━━━ PROVIDED ENTRIES
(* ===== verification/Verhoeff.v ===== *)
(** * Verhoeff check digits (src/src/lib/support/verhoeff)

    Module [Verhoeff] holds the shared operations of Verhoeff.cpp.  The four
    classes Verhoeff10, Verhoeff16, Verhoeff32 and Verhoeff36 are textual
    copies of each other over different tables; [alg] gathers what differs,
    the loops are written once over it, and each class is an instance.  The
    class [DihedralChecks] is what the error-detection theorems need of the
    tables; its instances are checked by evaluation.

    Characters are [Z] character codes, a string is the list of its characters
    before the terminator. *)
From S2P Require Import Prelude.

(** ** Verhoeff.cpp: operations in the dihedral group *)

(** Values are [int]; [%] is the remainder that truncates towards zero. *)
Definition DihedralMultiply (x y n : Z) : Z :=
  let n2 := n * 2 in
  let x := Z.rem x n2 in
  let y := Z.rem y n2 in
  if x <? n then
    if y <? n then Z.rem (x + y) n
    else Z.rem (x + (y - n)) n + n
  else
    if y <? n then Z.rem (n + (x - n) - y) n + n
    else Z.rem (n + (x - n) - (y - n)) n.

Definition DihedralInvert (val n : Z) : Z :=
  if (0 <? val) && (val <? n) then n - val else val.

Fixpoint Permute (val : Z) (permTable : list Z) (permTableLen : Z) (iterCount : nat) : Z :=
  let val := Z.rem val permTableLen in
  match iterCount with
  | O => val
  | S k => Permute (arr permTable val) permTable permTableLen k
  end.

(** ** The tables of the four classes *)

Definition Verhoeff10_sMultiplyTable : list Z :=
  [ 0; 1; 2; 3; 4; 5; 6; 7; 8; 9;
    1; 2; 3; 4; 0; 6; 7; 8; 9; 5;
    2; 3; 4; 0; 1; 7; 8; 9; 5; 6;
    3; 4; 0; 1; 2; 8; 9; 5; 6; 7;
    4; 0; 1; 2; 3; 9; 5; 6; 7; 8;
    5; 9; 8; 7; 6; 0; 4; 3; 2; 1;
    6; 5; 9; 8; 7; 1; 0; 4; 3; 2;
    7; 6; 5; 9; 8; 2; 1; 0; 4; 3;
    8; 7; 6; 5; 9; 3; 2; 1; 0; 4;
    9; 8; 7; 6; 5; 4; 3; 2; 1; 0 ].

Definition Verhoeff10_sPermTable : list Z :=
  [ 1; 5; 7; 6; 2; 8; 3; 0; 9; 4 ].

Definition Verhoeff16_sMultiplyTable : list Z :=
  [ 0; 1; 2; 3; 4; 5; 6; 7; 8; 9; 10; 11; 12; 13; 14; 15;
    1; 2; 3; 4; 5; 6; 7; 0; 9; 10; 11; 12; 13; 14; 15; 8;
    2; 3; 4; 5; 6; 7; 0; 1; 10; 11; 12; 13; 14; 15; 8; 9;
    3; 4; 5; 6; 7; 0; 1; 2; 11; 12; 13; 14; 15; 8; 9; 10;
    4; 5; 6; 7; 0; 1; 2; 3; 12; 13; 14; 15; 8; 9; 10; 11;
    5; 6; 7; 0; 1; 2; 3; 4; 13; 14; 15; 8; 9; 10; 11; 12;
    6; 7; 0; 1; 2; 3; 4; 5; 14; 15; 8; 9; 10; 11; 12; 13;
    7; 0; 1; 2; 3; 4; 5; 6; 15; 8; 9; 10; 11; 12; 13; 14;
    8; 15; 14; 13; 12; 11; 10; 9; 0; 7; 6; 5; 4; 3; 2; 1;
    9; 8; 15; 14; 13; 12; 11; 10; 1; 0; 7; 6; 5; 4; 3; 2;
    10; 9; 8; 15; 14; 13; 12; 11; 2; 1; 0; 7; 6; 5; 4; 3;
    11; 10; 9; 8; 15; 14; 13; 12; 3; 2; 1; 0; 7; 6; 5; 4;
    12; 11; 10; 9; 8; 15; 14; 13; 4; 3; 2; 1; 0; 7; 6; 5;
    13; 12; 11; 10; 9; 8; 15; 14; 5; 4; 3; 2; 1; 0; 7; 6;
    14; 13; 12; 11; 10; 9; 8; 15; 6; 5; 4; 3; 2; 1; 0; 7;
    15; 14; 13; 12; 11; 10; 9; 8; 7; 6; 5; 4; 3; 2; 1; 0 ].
━━━━━━
ACTIVITY: List all lines from the entries that include the word "over".

WRITTEN ANSWER:
    copies of each other over different tables; [alg] gathers what differs,
    the loops are written once over it, and each class is an instance.  The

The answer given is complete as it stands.